JBJS(Am)の紹介記事で、「THAにはリハビリテーションは無意味ではないのか?」という、リハビリテーション関係者には少しキツイ内容です。



Formal Physical Therapy After Total Hip Arthroplasty Is Not Required: A Randomized Controlled Trial, Austin, Matthew S. MD et.al,  Journal of Bone & Joint Surgery - American Volume: 19 April 2017 - Volume 99 - Issue 8 - p 648–655



THAは、完成度の高い術式のひとつであり、良好な臨床成績が得ることが可能です。本研究では、THAの良好な臨床成績にリハビリテーションがどの程度寄与するのかを調べました。
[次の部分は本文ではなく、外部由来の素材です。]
(* ===== verification/ValidatorSafety.v ===== *)
(** * Properties of the validator *)

From S2P Require Import Prelude GoStrings GoValue HttpErr Util Session Http Context.
From S2P Require Import DbModel DbPrepared DbExec DbBuilder DbFacade Validator.
From Stdlib Require Import Ascii.
Import Strings.

(** ** Flattening as a list of leaves *)

(** The fields of a struct that are values of their own, with their keys. *)
Fixpoint leaves (prefix : string) (val : value) {struct val} : list (string * sfield * value) :=
  match val with
  | VStruct _ _ fs vs =>
      (fix go (fs : list sfield) (vs : list value) {struct vs} : list (string * sfield * value) :=
         match fs, vs with
         | f :: fs', x :: vs' =>
             let key := full_key prefix (field_key f) in
             (if negb (sf_exported f) || bool_decide (field_key f = "-") then []
              else match sf_type f, x with
                   | TPtr _, VPtr _ None => []
                   | TPtr _, VPtr _ (Some ((VStruct _ _ _ _) as d)) => leaves key d
                   | TStruct _ _ _, VStruct _ _ _ _ => leaves key x
                   | _, _ => [(key, f, x)]
                   end) ++ go fs' vs'
         | _, _ => []
         end) fs vs
  | _ => []
  end.

Definition add_leaf (v : Validator) (l : string * sfield * value) : Validator := flatten_leaf l.1.2 l.1.1 l.2 v.

(** Induction on values through pointers, structs, slices and maps. *)
Section ValueInd.
Variable P : value → Prop.
Hypothesis HStruct : ∀ n tn fs vs, Forall P vs → P (VStruct n tn fs vs).
Hypothesis HPtr : ∀ t x, P x → P (VPtr t (Some x)).
Hypothesis HRest : ∀ v, (∀ n tn fs vs, v ≠ VStruct n tn fs vs) → (∀ t x, v ≠ VPtr t (Some x)) → P v.

Fixpoint value_struct_ind (v : value) : P v.
Proof.
  destruct v as [| | | | | | | |t [x|]| | |n tn fs vs|]; try (by apply HRest).
  - apply HPtr, value_struct_ind.
  - apply HStruct. induction vs as [|x vs IH]; constructor; [apply value_struct_ind|exact IH].
Defined.
End ValueInd.
(* ===== verification/Telegram.v ===== *)
(** * The request of an alert

    [internal/logger/telegram.go]: the address and the form body of a message, which
    goes through [url.QueryEscape], and what is logged about the reply.  The client
    ([http.Client.Do]) is a parameter: its error or the status and body of the reply. *)

From S2P Require Import Prelude GoStrings Util HttpErr Session RedisStore Http Net Logger LoggerSafety.
From Stdlib Require Import Ascii.
Import Strings Logger.

(** ** [net/url] *)

(** Letters, digits and the four marks go as they are, a space as [+], any other byte as
    its two hexadecimal digits. *)
Definition is_alnum (a : ascii) : bool :=
  let n := N_of_ascii a in
  ((48 <=? n) && (n <=? 57) || (65 <=? n) && (n <=? 90) || (97 <=? n) && (n <=? 122))%N.
Definition unreserved (a : ascii) : bool := is_alnum a || bool_decide (a ∈ ["-"; "_"; "."; "~"]%char).

Definition upper_hex (n : N) : ascii := if (n <? 10)%N then ascii_of_N (n + 48) else ascii_of_N (n + 55).
Definition from_hex (a : ascii) : option N :=
  let n := N_of_ascii a in
  if ((48 <=? n) && (n <=? 57))%N then Some (n - 48)%N
  else if ((65 <=? n) && (n <=? 70))%N then Some (n - 55)%N
  else if ((97 <=? n) && (n <=? 102))%N then Some (n - 87)%N
  else None.

Fixpoint QueryEscape (s : string) : string :=
  match s with
  | "" => ""
  | String a s' =>
      if unreserved a then String a (QueryEscape s')
      else if bool_decide (a = " "%char) then String "+" (QueryEscape s')
      else let n := N_of_ascii a in
           String "%" (String (upper_hex (n / 16)) (String (upper_hex (n mod 16)) (QueryEscape s')))
  end.

(** [url.QueryUnescape]; [None] on a [%] without two digits. *)
Fixpoint QueryUnescape (s : string) : option string :=
  match s with
  | "" => Some ""
  | String a s' =>
      if bool_decide (a = "%"%char) then
        match s' with
        | String x (String y s'') =>
            hi ← from_hex x; lo ← from_hex y;
            String (ascii_of_N (hi * 16 + lo)) <$> QueryUnescape s''
        | _ => None
        end
      else if bool_decide (a = "+"%char) then String " " <$> QueryUnescape s'
      else String a <$> QueryUnescape s'
  end.

(** ** The request *)

Definition telegram_url (token : string) : string := "https://api.telegram.org/bot" +:+ token +:+ "/sendMessage".
Definition direct_body (group text : string) : string := "chat_id=" +:+ group +:+ "&text=" +:+ QueryEscape text.
Definition html_body (group text : string) : string :=
  "chat_id=" +:+ group +:+ "&text=" +:+ QueryEscape text +:+ "&parse_mode=HTML&disable_web_page_preview=true".

(** A request of the client: its address, its content type and its body. *)
Record telegram_request := mkTelegram { tg_url : string; tg_content_type : string; tg_body : string }.

(** [doSendTelegram]: [Do] is [http.NewRequest] and [httpClient.Do]; the result is what
    is logged. *)
Definition doSendTelegram (Do : telegram_request → (string * error) + (Z * string)) (url body : string) : option string :=
  match Do (mkTelegram url "application/x-www-form-urlencoded" body) with
  | inl (stage, e) => Some ("Telegram " +:+ stage +:+ " error: " +:+ Error e)
  | inr (status, reply) => if (300 <=? status)%Z then Some ("Telegram response error: " +:+ reply) else None
  end.

(** [sendTelegramDirect] and [sendTelegramHTML] from the memory of alerts to the log. *)
Definition send_direct `{AlertHash} Do (token group : string) (now : Z) (text : string) (last : gmap string Z)
    : option string * gmap string Z :=
  let '(ok, last') := sendTelegramDirect token group now text last in
  (if ok : bool then doSendTelegram Do (telegram_url token) (direct_body group text) else None, last').
Definition send_html `{AlertHash} Do (token group : string) (now : Z) (text : string) (last : gmap string Z)
    : option string * gmap string Z :=
  let '(ok, last') := sendTelegramHTML token group now text last in
  (if ok : bool then doSendTelegram Do (telegram_url token) (html_body group text) else None, last').

(** ** The form as the server reads it *)

(** [key=value&...] with both sides unescaped. *)
Definition form_field (p : string) : option (string * string) :=
  match SplitN2 "="%char p with
  | (k, Some v) => k ← QueryUnescape k; v ← QueryUnescape v; Some (k, v)
  | (k, None) => k ← QueryUnescape k; Some (k, "")
  end.
Definition read_form (body : string) : option (list (string * string)) := mapM form_field (Split "&"%char body).

(** ** Properties *)

(** A check on the sixteen digits. *)
Lemma below16 (P : N → bool) :
  forallb P [0; 1; 2; 3; 4; 5; 6; 7; 8; 9; 10; 11; 12; 13; 14; 15]%N = true → ∀ n, (n < 16)%N → P n = true.
Proof.
  intros HP n Hn. rewrite forallb_forall in HP. apply HP. simpl. lia.
Qed.

Lemma from_upper_hex n : (n < 16)%N → from_hex (upper_hex n) = Some n.
Proof.
  intros Hn. apply (bool_decide_unpack (from_hex (upper_hex n) = Some n)), Is_true_true.
  revert n Hn. apply below16. vm_compute. reflexivity.
Qed.

Lemma upper_hex_plain c n : ¬ is_alnum c → (n < 16)%N → upper_hex n ≠ c.
Proof.
  intros Hc Hn <-. apply Hc. clear Hc. apply Is_true_true. revert n Hn. apply (below16 (λ n, is_alnum (upper_hex n))). vm_compute. reflexivity.
Qed.

Lemma byte_digits a : (N_of_ascii a / 16 < 16)%N ∧ (N_of_ascii a mod 16 < 16)%N ∧
  ascii_of_N (N_of_ascii a / 16 * 16 + N_of_ascii a mod 16) = a.
Proof.
  pose proof (N_ascii_bounded a). split_and!; [apply N.Div0.div_lt_upper_bound; lia|by apply N.mod_lt|].
  rewrite (N.mul_comm _ 16), <-N.div_mod by done. apply ascii_N_embedding.
Qed.

Lemma QueryUnescape_QueryEscape s : QueryUnescape (QueryEscape s) = Some s.
Proof.
  induction s as [|a s IH]; [done|]. cbn [QueryEscape]. destruct (unreserved a) eqn:Hu.
  - assert (a ≠ "%"%char ∧ a ≠ "+"%char) as [H1 H2] by (split; intros ->; vm_compute in Hu; discriminate Hu).
    cbn [QueryUnescape]. rewrite !bool_decide_false by done. by rewrite IH.
  - case_bool_decide as Hsp; [subst; cbn [QueryUnescape]; by rewrite IH|].
    destruct (byte_digits a) as (Hhi & Hlo & Ha). cbn [QueryUnescape]. rewrite bool_decide_true by done.
    rewrite !from_upper_hex by done. cbn [mbind option_bind]. by rewrite IH, Ha.
Qed.

(** The separators of a form do not appear in an escaped text. *)
Lemma QueryEscape_word c s : c ≠ "+"%char → c ≠ "%"%char → unreserved c = false → word c (QueryEscape s).
Proof.
  intros Hp Hq Hc. assert (¬ is_alnum c) as Hal.
  { intros Hal. unfold unreserved in Hc. apply orb_false_iff in Hc as [Hc _]. by rewrite Hc in Hal. }
  induction s as [|a s IH]; [done|]. cbn [QueryEscape]. destruct (unreserved a) eqn:Hu.
  - apply word_cons. split; [congruence|done].
  - destruct (byte_digits a) as (Hhi & Hlo & _). case_bool_decide; repeat (apply word_cons; split; auto using upper_hex_plain).
Qed.

(** A chat is a number or a name: nothing the form would read differently. *)
Definition plain_chat (g : string) : Prop := word "&"%char g ∧ QueryUnescape g = Some g.

Lemma form_field_pair k v v' :
  word "="%char k → QueryUnescape k = Some k → QueryUnescape v = Some v' → form_field (k +:+ String "=" v) = Some (k, v').
Proof. intros Hw Hk Hv. unfold form_field. rewrite SplitN2_app by done. by rewrite Hk, Hv. Qed.

(** The message of an alert comes through: whatever bytes the text has, the form
    the request carries reads back as exactly the chat and the text (and the two
    settings of the HTML form), so that a text made of a request cannot add or replace
    a parameter. *)
Theorem alert_form_reads_back group text :
  plain_chat group →
  read_form (direct_body group text) = Some [("chat_id", group); ("text", text)] ∧
  read_form (html_body group text) =
    Some [("chat_id", group); ("text", text); ("parse_mode", "HTML"); ("disable_web_page_preview", "true")].
Proof.
  intros [Hamp Hun]. assert (word "&"%char (QueryEscape text)) as Ht by (by apply QueryEscape_word).
  pose proof (QueryUnescape_QueryEscape text) as Hq.
  assert (form_field ("chat_id=" +:+ group) = Some ("chat_id", group)) as H1 by (by apply (form_field_pair "chat_id")).
  assert (form_field ("text=" +:+ QueryEscape text) = Some ("text", text)) as H2 by (by apply (form_field_pair "text")).
  assert (word "&"%char ("chat_id=" +:+ group)) as W1 by (by apply word_append).
  assert (word "&"%char ("text=" +:+ QueryEscape text)) as W2 by (by apply word_append).
  unfold read_form, direct_body, html_body. split.
  - change ("chat_id=" +:+ group +:+ "&text=" +:+ QueryEscape text)
      with ("chat_id=" +:+ (group +:+ String "&" ("text=" +:+ QueryEscape text))).
    rewrite <-string_app_assoc, Split_word_sep, Split_word by done. simpl. by rewrite H1, H2.
  - change ("chat_id=" +:+ group +:+ "&text=" +:+ QueryEscape text +:+ "&parse_mode=HTML&disable_web_page_preview=true")
      with ("chat_id=" +:+ (group +:+ String "&" ("text=" +:+ (QueryEscape text +:+
        String "&" ("parse_mode=HTML" +:+ String "&" "disable_web_page_preview=true"))))).
    rewrite <-string_app_assoc, Split_word_sep by done. rewrite <-(string_app_assoc "text="), Split_word_sep by done.
    rewrite Split_word_sep, Split_word by done. simpl. by rewrite H1, H2.
Qed.

Lemma alert_form_reads_back_witness :
  read_form (direct_body "-100123" "a&chat_id=1 b%") = Some [("chat_id", "-100123"); ("text", "a&chat_id=1 b%")].
Proof. apply (alert_form_reads_back "-100123" "a&chat_id=1 b%"). split; reflexivity. Defined.
(* ===== verification/Groups.v ===== *)
(** * Groups of routes

    What an application writes to build its routes: middleware, routes and groups of
    them, nested as [Router.Route] nests them.  Each is a call on the router or on the
    copy a group gets; together they build the table a request is looked up in. *)

From S2P Require Import Prelude GoStrings Util GoValue HttpErr RouterTree Session RedisStore Crypto RateLimit Http Net Waf.
From S2P Require Import Metrics DbModel DbPrepared DbExec DbBuilder DbFacade Context Router.
Import Strings.

Section Groups.
Context {W SW L : Type} `{ResponseWriter W} `{RegexpEngine}.
#[local] Abbreviation st := (rstate W SW L).
#[local] Abbreviation Handler := (HandlerFunc W SW L).
#[local] Abbreviation Mw := (Middleware W SW L).
#[local] Abbreviation Router := (@Router W SW L _).

(** ** Set-up of an application *)

(** [r.Use(ms...)], [r.Get(path, h, name...)] and the like, [r.Route(p, body)]; handlers
    are not nil. *)
Inductive cmd :=
  | CUse (ms : list Mw)
  | CHandle (method path : string) (h : Handler) (name : list string)
  | CGroup (p : string) (body : list cmd).

Definition run_all (f : cmd → Router → outcome Router) : list cmd → Router → outcome Router :=
  fix run cs r :=
    match cs with
    | [] => Ret r
    | c :: cs => match f c r with Ret r => run cs r | Panic p => Panic p end
    end.

Definition ran (o : outcome Router) (r : Router) : Router := match o with Ret r' => r' | Panic _ => r end.

(** A call; a conflict is logged and the set-up goes on, a malformed segment panics. *)
Fixpoint run_cmd (c : cmd) (r : Router) : outcome Router :=
  match c with
  | CUse ms => Ret (Use ms r)
  | CHandle method path h name =>
      match addRoute method path (Some h) name r with
      | (_, AddPanic p) => Panic p
      | (r', _) => Ret r'
      end
  | CGroup p body =>
      match run_all run_cmd body (set_prefix (prefix r +:+ p) (clone r)) with
      | Ret _ => Ret (Route p (λ sub, ran (run_all run_cmd body sub) sub) r)
      | Panic m => Panic m
      end
  end.
Definition run : list cmd → Router → outcome Router := run_all run_cmd.

(** ** What a set-up means *)

(** A route with its whole path and the middleware over it, outermost first. *)
Record reg := mkReg {
  g_method : string;
  g_path : string;
  g_handler : Handler;
  g_middleware : list Mw;
  g_name : list string;
}.

Definition used (c : cmd) : list Mw := match c with CUse ms => ms | _ => [] end.
Definition scan (f : cmd → string → list Mw → list reg) : list cmd → string → list Mw → list reg :=
  fix scan cs pre ms :=
    match cs with
    | [] => []
    | c :: cs => f c pre ms ++ scan cs pre (ms ++ used c)
    end.
Fixpoint flat_cmd (c : cmd) (pre : string) (ms : list Mw) : list reg :=
  match c with
  | CUse _ => []
  | CHandle method path h name => [mkReg method (pre +:+ path) h ms name]
  | CGroup p body => scan flat_cmd body (pre +:+ p) ms
  end.

(** The routes of a set-up: a route is under the middleware used before it in its own
    group and in the groups around, and under no other. *)
Definition flat : list cmd → string → list Mw → list reg := scan flat_cmd.

Definition under (h : Handler) (ms : list Mw) : Handler := foldr (λ mw next, guard (mw next)) h ms.

Definition add_reg (t : @Tree _ Handler) (g : reg) : @Tree _ Handler :=
  (AddRoute t (g_method g) (g_path g) (Some (under (g_handler g) (g_middleware g)))).1.
Definition add_name (ns : gmap string string) (g : reg) : gmap string string :=
  match g_name g with n :: _ => if bool_decide (n ≠ "") then <[n := g_path g]> ns else ns | [] => ns end.

Record built (r r' : Router) (gs : list reg) (ms : list Mw) : Prop := {
  built_tree : tree r' = foldl add_reg (tree r) gs;
  built_names : routeNames r' = foldl add_name (routeNames r) gs;
  built_middleware : middleware r' = middleware r ++ ms;
  built_prefix : prefix r' = prefix r;
}.

Lemma cmd_nested_ind (P : cmd → Prop) :
  (∀ ms, P (CUse ms)) → (∀ me pa h n, P (CHandle me pa h n)) → (∀ p body, Forall P body → P (CGroup p body)) → ∀ c, P c.
Proof.
  intros HU HH HG. fix IH 1. intros [ms|me pa h n|p body]; [apply HU|apply HH|apply HG].
  induction body as [|c cs IHb]; constructor; [apply IH|exact IHb].
Qed.

Lemma run_built cs r r' :
  Forall (λ c, ∀ r r', run_cmd c r = Ret r' → built r r' (flat_cmd c (prefix r) (middleware r)) (used c)) cs →
  run cs r = Ret r' → built r r' (flat cs (prefix r) (middleware r)) (mjoin (used <$> cs)).
Proof.
  intros Hcs. revert r. induction Hcs as [|c cs Hc Hcs IH]; intros r Hr.
  - injection Hr as <-. split; try done. by rewrite app_nil_r.
  - cbn in Hr. destruct (run_cmd c r) as [r1|] eqn:E; [|done]. destruct (Hc r r1 E) as [Ht Hn Hm Hp].
    destruct (IH r1 Hr) as [Ht' Hn' Hm' Hp']. rewrite Hm, Hp in *. cbn. split; [| | |done].
    + by rewrite foldl_app, <-Ht.
    + by rewrite foldl_app, <-Hn.
    + by rewrite Hm', <-app_assoc.
Qed.

Lemma run_cmd_built c r r' : run_cmd c r = Ret r' → built r r' (flat_cmd c (prefix r) (middleware r)) (used c).
Proof.
  revert r r'. induction c as [ms|me pa h n|p body IH] using cmd_nested_ind; intros r r' Hr.
  - injection Hr as <-. by split.
  - cbn in Hr. unfold addRoute in Hr. destruct (AddRoute _ _ _ _) as [t res] eqn:E.
    assert (t = add_reg (tree r) (mkReg me (prefix r +:+ pa) h (middleware r) n)) as Ht by (symmetry; exact (f_equal fst E)).
    destruct res, n as [|n ns]; try case_bool_decide; simplify_eq/=; split; cbn; try done;
      try (by rewrite app_nil_r); unfold add_name; cbn; by rewrite ?bool_decide_true, ?bool_decide_false by done.
  - cbn in Hr. destruct (run_all _ _ _) as [sub|] eqn:E; [|done]. injection Hr as <-.
    unfold Route. cbv zeta. rewrite E. cbn [ran].
    destruct (run_built body _ _ IH E) as [Ht Hn Hm Hp]. split; [exact Ht|exact Hn|by rewrite app_nil_r|done].
Qed.

Lemma run_spec cs r r' : run cs r = Ret r' → built r r' (flat cs (prefix r) (middleware r)) (mjoin (used <$> cs)).
Proof. apply run_built, Forall_forall. intros c _. exact (run_cmd_built c). Qed.

(** The routes of a group are under the prefix and the middleware of the place where
    the group is opened. *)
Lemma flat_scope cs : ∀ pre ms g, g ∈ flat cs pre ms → ms `prefix_of` g_middleware g ∧ ∃ p, g_path g = pre +:+ p.
Proof.
  assert (∀ c pre ms g, g ∈ flat_cmd c pre ms → ms `prefix_of` g_middleware g ∧ ∃ p, g_path g = pre +:+ p) as Hc.
  { induction c as [ms'|me pa h n|p body IH] using cmd_nested_ind; intros pre ms g Hg; cbn in Hg.
    - by apply elem_of_nil in Hg.
    - apply list_elem_of_singleton in Hg as ->. split; [done|by exists pa].
    - assert (ms `prefix_of` g_middleware g ∧ ∃ q, g_path g = (pre +:+ p) +:+ q) as [Hm [q Hq]].
      2:{ split; [done|]. exists (p +:+ q). by rewrite Hq, string_app_assoc. }
      revert ms Hg. induction IH as [|c cs1 Hc _ IHb]; intros ms Hg; [by apply elem_of_nil in Hg|].
      apply elem_of_app in Hg as [Hg|Hg]; [by apply Hc|]. apply IHb in Hg as [? ?]. split; [|done]. etrans; [|done].
      by apply prefix_app_r. }
  induction cs as [|c cs IH]; intros pre ms g Hg; [by apply elem_of_nil in Hg|].
  apply elem_of_app in Hg as [Hg|Hg]; [by eapply Hc|]. apply IH in Hg as [? ?]. split; [|done]. etrans; [|done].
  by apply prefix_app_r.
Qed.

(** ** From the pattern of a route to the paths it answers *)

(** [fits pat segs b]: the segments of a path are those of the pattern, with [b] bound. *)
Inductive fits : list label → list string → list Param → Prop :=
  | fits_end : fits [] [] []
  | fits_static seg name pat rest b : fits pat rest b → fits ((static, seg, name) :: pat) (seg :: rest) b
  | fits_dynamic t seg part name pat rest b : t = regexNode ∨ t = paramNode → fits pat rest b →
      fits ((t, part, name) :: pat) (seg :: rest) (mkParam name seg :: b)
  | fits_wildcard seg part name rest :
      fits [(wildcardNode, part, name)] (seg :: rest) [mkParam name (Join "/" (seg :: rest))].

Lemma find_label (n c : @node _ Handler) :
  node_ok n → c ∈ children n → find_first (λ c', bool_decide (label_of c' = label_of c)) (children n) = Some c.
Proof.
  intros Hok Hc. destruct (find_first _ _) as [c'|] eqn:E.
  - f_equal. symmetry. eapply find_first_unique; [done| |done|done|by apply bool_decide_eq_true].
    intros c1 c2 _ _ H1%bool_decide_eq_true H2%bool_decide_eq_true. congruence.
  - assert (bool_decide (label_of c = label_of c) = false) as Hf by (by eapply (proj1 (find_first_None _ _) E)).
    by rewrite bool_decide_true in Hf.
Qed.

(** A route the search may take is an entry of the table. *)
Lemma route_entry (n : @node _ Handler) segs b k f :
  node_ok n → route n segs b k f → ∃ pat, fits pat segs b ∧ lookup_pat pat n = Some f.
Proof.
  intros Hok Hr. induction Hr as [n h Hh|n c seg rest b k h Hc Ht Hp Hr IH|n c seg rest b k h Hc Ht _ Hr IH
    |n c seg rest b k h Hc Ht Hr IH|n c seg rest h Hc Ht Hh].
  - exists []. by split; [constructor|].
  - destruct IH as (pat & Hf & Hl); [by eapply node_ok_child|]. exists (label_of c :: pat). cbn. rewrite find_label by done.
    split; [|done]. unfold label_of. rewrite Ht, Hp. by constructor.
  - destruct IH as (pat & Hf & Hl); [by eapply node_ok_child|]. exists (label_of c :: pat). cbn. rewrite find_label by done.
    split; [|done]. constructor; [by left|done].
  - destruct IH as (pat & Hf & Hl); [by eapply node_ok_child|]. exists (label_of c :: pat). cbn. rewrite find_label by done.
    split; [|done]. constructor; [by right|done].
  - exists [label_of c]. cbn. rewrite find_label by done. split; [|done]. unfold label_of. rewrite Ht. constructor.
Qed.

(** An entry of the table is that of a registration. *)
Lemma entry_registered gs method pat f :
  lookup_table (foldl add_reg NewTree gs) method pat = Some f →
  ∃ g, g ∈ gs ∧ g_method g = method ∧ f = under (g_handler g) (g_middleware g) ∧
    pattern_of (H := Handler) (segments (g_path g)) = Ret pat.
Proof.
  induction gs as [|g gs IH] using rev_ind; [done|]. rewrite foldl_snoc. unfold add_reg at 1.
  destruct (AddRoute _ _ _ _) as [t res] eqn:E. cbn [fst]. intros Hl.
  assert (lookup_table (foldl add_reg NewTree gs) method pat = Some f ∨
    g_method g = method ∧ f = under (g_handler g) (g_middleware g) ∧ pattern_of (H := Handler) (segments (g_path g)) = Ret pat) as [Hold|Hnew].
  { pose proof (AddRoute_failure _ _ _ _ _ _ E) as Hfail. destruct res as [|sg ex|msg].
    - apply AddRoute_updates in E as (pat' & Hpat & Hup). rewrite Hup in Hl.
      destruct (bool_decide (method = _) && _) eqn:Hb; [|by left]. to_prop. subst. right. by simplify_eq.
    - left. by rewrite <-Hfail.
    - left. by rewrite <-Hfail. }
  - destruct (IH Hold) as (g' & Hg & Hrest). exists g'. split; [set_solver|done].
  - exists g. split; [set_solver|]. by destruct Hnew as (? & ? & ?).
Qed.

Lemma tree_of_regs gs : foldl add_reg NewTree gs = register ((λ g, (g_method g, g_path g, under (g_handler g) (g_middleware g))) <$> gs).
Proof. unfold register. generalize (@NewTree _ Handler). induction gs as [|g gs IH]; intros t; [done|]. cbn. by rewrite IH. Qed.


(** ** Middleware that stops a request *)

(** A middleware that refuses in a state does not run what is under it. *)
Definition refuses (m : Mw) (s : st) : Prop := ∀ next next' : Handler, m next s = m next' s.

(** A request the outermost middleware refuses ends alike whatever the route. *)
Lemma refused_alike m s h h' ms ms' : refuses m s → under h (m :: ms) s = under h' (m :: ms') s.
Proof.
  intros Hm. cbn. unfold guard, mbind, M_bind. destruct (IsAborted s) as [[[]|p|] s'] eqn:E; try done.
  apply (f_equal snd) in E. cbn in E. subst. apply Hm.
Qed.

(** [Abort] and then [next]. *)
Definition abort_middleware : Mw := λ next, Abort;; next.

(** Aborting a context skips the middleware under the one that aborts, but not the
    handler: right above the handler it has no effect. *)
Lemma abort_skips_middleware_only h m (s : st) :
  c_aborted (s_ctx s) = false →
  under h [abort_middleware] s = h (Abort s).2 ∧
  under h [abort_middleware; m] s = (Done None, (Abort s).2).
Proof. intros Ha. unfold under, guard, abort_middleware, IsAborted, ctx, getM, mbind, M_bind. cbn. by rewrite Ha. Qed.
End Groups.

(** ** Demonstration *)

#[local] Instance demo_regexp : RegexpEngine :=
  {| regex := string; Compile p := Some p; MatchString re s := bool_decide (re = s) |}.

Definition demo_auth : Middleware server_rw unit unit := λ _, mret (Some (ENew "denied")).
Definition demo_handler : HandlerFunc server_rw unit unit := mret None.
Definition demo_router : @Router server_rw unit unit _ :=
  mkRouter NewTree [] (λ _ _ _, mret ()) None None "" None false None false "" "" false (λ _ _, "") false false 2 ""
    [] "" [] (mkCORS false [] [] [] [] false 0) ∅ false None.

(** A group behind a middleware, and a route after it that is not. *)
Definition demo_setup : list (@cmd server_rw unit unit) :=
  [CGroup "/admin" [CUse [demo_auth]; CHandle "GET" "/users/{id}" demo_handler ["user"]];
   CHandle "GET" "/about" demo_handler []].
その結果なのですが、意外にもあまり口出ししないリハビリテーションでも、従来の方法とほぼ同等の臨床成績が得られることが分かりました。


費用面の考慮すると、従来から行われている伝統的なリハビリテーションは不要であると主張されても反論できません。リハビリテーション科医師や理学療法士にはキツイ結果です。


個人的には、関節可動域改善にはリハビリテーションの力が大きいと思うのですが、JBJSにアクセプトされていることを勘案すると、治療方針を考え直す必要があるのかもしれません。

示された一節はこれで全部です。